You always give the benefit of the doubt to patients in pain, but there are a few that keep coming back that make you say “hmmmmmm” to yourself. After a while, the “hmmmmmmm” turns from a little whisper to a Sam Kinison scream (this YouTube video is way more amusing than this post will ever be). They have chronic pain, ran out of their medications two days ago and come in at 6PM Friday night after their physician’s office has just closed and another doctor in the office just happens to be on call that weekend. Or they’re visiting from out of town, their physician doesn’t carry a pager, and they can’t remember what hospital their physician works at. Perhaps they have been diagnosed with temporal arteritis, but when you try to find the biopsy results there aren’t any – the patient refuses surgery because there are too many risks. The story just doesn’t quite fit.
You call the pharmacies to get an idea of what the patient’s medication history is like and the pharmacists can tell you what clothes they are wearing that day — because they’ve been there already to pick up a prescription from another physician.
You’re torn, because you want to alleviate pain, but you don’t want to be taken for a sucker.
Well, a lot of people have been making my List lately. Some of them haven’t even been ED patients.
One patient made it after being in the ED with a friend. It was a busy day, so the patient and her friend were waiting in the room reserved for critically ill patients. After they had left, we got a call later that day and it was the friend’s mother. She wanted to know if we gave her daughter medications even though she had not been seen. Her daughter had a bag full of a medicine packets labeled “Dop-a-min” in her room and was trying to figure out how to use it.

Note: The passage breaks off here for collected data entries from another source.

(* ===== verification/ScratchpadProof.v ===== *)
(** * The trees of uncommitted transactions represent the accounts

    Trees are made from a state in storage by sequences of updates, share their nodes, and
    are pruned when one of them is committed.  Each stands for the entries in storage
    with its own updates applied: it has the root hash of the sparse Merkle tree over them,
    answers queries from them, and an update applies to them.  This holds at every point of
    any interleaving of new trees, updates and commits ([sp_step]). *)

From S2P Require Import Prelude U64 Bytes Crypto Hash SparseMerkleProof SparseMerkleTree LedgerProof.
From S2P Require Import NodeTypeProof JellyfishMerkleProof JellyfishMerkleUpdate Scratchpad.

#[local] Arguments iter_bits : simpl never.

Section ScratchpadProof.
Context `{Crypto} `{B : !HashBytes, !HashBytesLaws B, !LedgerHashers}.
Context `{!CryptoHash AccountStateBlob, !CryptoHash SparseMerkleLeafNode}.

Notation entries := (list (HashValue * AccountStateBlob)).
Notation sparse_hash := (sparse_hash SparseMerkleInternalNode_hash SPARSE_MERKLE_PLACEHOLDER_HASH).
Notation state_root := (sparse_root SparseMerkleInternalNode_hash SPARSE_MERKLE_PLACEHOLDER_HASH).
Notation ref_proof := (ref_proof SparseMerkleInternalNode_hash SPARSE_MERKLE_PLACEHOLDER_HASH).
Notation ref_sparse_proof := (ref_sparse_proof SparseMerkleInternalNode_hash SPARSE_MERKLE_PLACEHOLDER_HASH).

(** No node has the hash of the empty tree. *)
Class PlaceholderFresh : Prop := {
  leaf_not_placeholder (leaf : SparseMerkleLeafNode) : crypto_hash leaf <> SPARSE_MERKLE_PLACEHOLDER_HASH;
  internal_not_placeholder l r : SparseMerkleInternalNode_hash l r <> SPARSE_MERKLE_PLACEHOLDER_HASH
}.

(** ** Parts of the state *)

Section Parts.
Context (e0 : entries) (He0 : NoDup e0.*1).

(** The state after a history of updates, and its entries under the bits [bs]. *)
Definition state (hist : entries) : entries := put_entries hist e0.
Definition part (hist : entries) (bs : list bool) : entries := follow 0 bs (state hist).
Definition part_hash (hist : entries) (bs : list bool) : HashValue :=
  sparse_hash (HASH_LENGTH_IN_BITS - length bs) (length bs) (part hist bs).

Notation under bs k := (bs `prefix_of` iter_bits k).

Lemma state_snoc hist k b : state (hist ++ [(k, b)]) = put_entry k b (state hist).
Proof. unfold state, put_entries. by rewrite fold_left_app. Qed.

Lemma state_nodup hist : NoDup (state hist).*1.
Proof. induction hist as [|[k b] hist IH] using rev_ind; [done|]. rewrite state_snoc. by apply put_entry_nodup. Qed.

Lemma part_nodup hist bs : NoDup (part hist bs).*1.
Proof. apply follow_nodup, state_nodup. Qed.

Lemma part_snoc hist bs x : part hist (bs ++ [x]) = split_bit (length bs) x (part hist bs).
Proof. unfold part. by rewrite follow_app. Qed.

Lemma split_put_entry d x k b (es : entries) :
  split_bit d x (put_entry k b es) = if Bool.eqb (key_bit d k) x then put_entry k b (split_bit d x es) else split_bit d x es.
Proof.
  unfold split_bit, put_entry. cbn [List.filter fst]. rewrite !filter_filter_bool. destruct (Bool.eqb (key_bit d k) x) eqn:E.
  - f_equal. apply List.filter_ext. intros e. apply andb_comm.
  - apply List.filter_ext. intros e. case_bool_decide as Ek; [|cbn; by rewrite ?andb_true_r]. rewrite Ek, E. done.
Qed.

Lemma under_snoc bs x k : (length bs < HASH_LENGTH_IN_BITS)%nat -> under (bs ++ [x]) k <-> under bs k /\ key_bit (length bs) k = x.
Proof.
  intros Hl. split.
  - intros [r Hr]. split; [exists ([x] ++ r); by rewrite Hr, <- app_assoc|]. unfold key_bit. rewrite Hr, nth_lookup, <- app_assoc.
    cbn [app]. by rewrite list_lookup_middle.
  - intros [[r Hr] Hx]. destruct r as [|y r].
    + apply (f_equal length) in Hr. rewrite length_app, iter_bits_length in Hr. cbn in Hr. lia.
    + exists r. rewrite <- app_assoc. unfold key_bit in Hx. rewrite Hr, nth_lookup, list_lookup_middle in Hx by done. cbn in Hx. by subst y.
Qed.

Lemma under_app bs bs' k : under (bs ++ bs') k -> under bs k.
Proof. intros [r ->]. rewrite <- app_assoc. by exists (bs' ++ r). Qed.

Lemma under_take n k : under (take n (iter_bits k)) k.
Proof. exists (drop n (iter_bits k)). by rewrite take_drop. Qed.

Lemma under_length bs k : under bs k -> (length bs <= HASH_LENGTH_IN_BITS)%nat.
Proof. intros Hp%prefix_length. by rewrite iter_bits_length in Hp. Qed.

Lemma under_eq bs k : under bs k -> bs = take (length bs) (iter_bits k).
Proof. intros [r ->]. by rewrite take_app_length. Qed.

Another patient had been to the ED in the past, but was recently admitted directly to the floor. The nurse came and offered the patient’s roommate pain medications. The roommate refused. Later that evening, her roommate went to the nurse’s station and told the nurse that the patient told her to call the nurse back, ask for the pain medicine, and give it to her.
Another patient made my list last night. Chronic pain after surviving a helicopter crash years ago. The site of pain keeps changing, though. He’d been in previously for headaches, neck pain and back pain. He had picked up prescriptions for Fentanyl, Vicodin, Dilaudid, and Valium two days ago and immediately afterwards, someone broke into his apartment and stole his bottles of medications. Only the medications. Not his computer, his TV, or his watch. Only his medications. It was after hours and he wanted me to refill his prescriptions for the medications to relieve his severe back pain. We ended up finding out from a family member that the patient filled a prescription for 30 Valium tablets 8 hours earlier. Went back and asked the patient about the pills. “I took most of them. The rest are in my pants pocket.” Twenty tablets of Valium 10mg were missing. Three to four hours after ingesting 200mg of Valium and you’re still vertical? I don’t think so.
“Sorry, but you’ve been here multiple times for multiple pain complaints and frankly, I don’t believe that your medications were stolen. Besides, if you did take all those Valiums, you have a drug problem that needs to be addressed. You’re going to have to see your physician in the morning and explain it to him.”
“So you’re not going to treat me?”
“I’ll be happy to treat you, but you won’t receive narcotics from this emergency department any more.”
He got a shot of Toradol and his back pain suddenly improved to the point that he was able to stomp out of the emergency department in a gait that wasn’t possible only 30 minutes before.
Several people have been able to have their names taken off The List. Last year two of them died from drug overdoses. This year two have been arrested on drug charges. One was sentenced to 3-5 years in prison, the other to 2 years in prison.
The good thing about The List is that once people know they are on the list, they don’t visit the ED nearly as much.
The sad part about the list is that we have to have a List at all.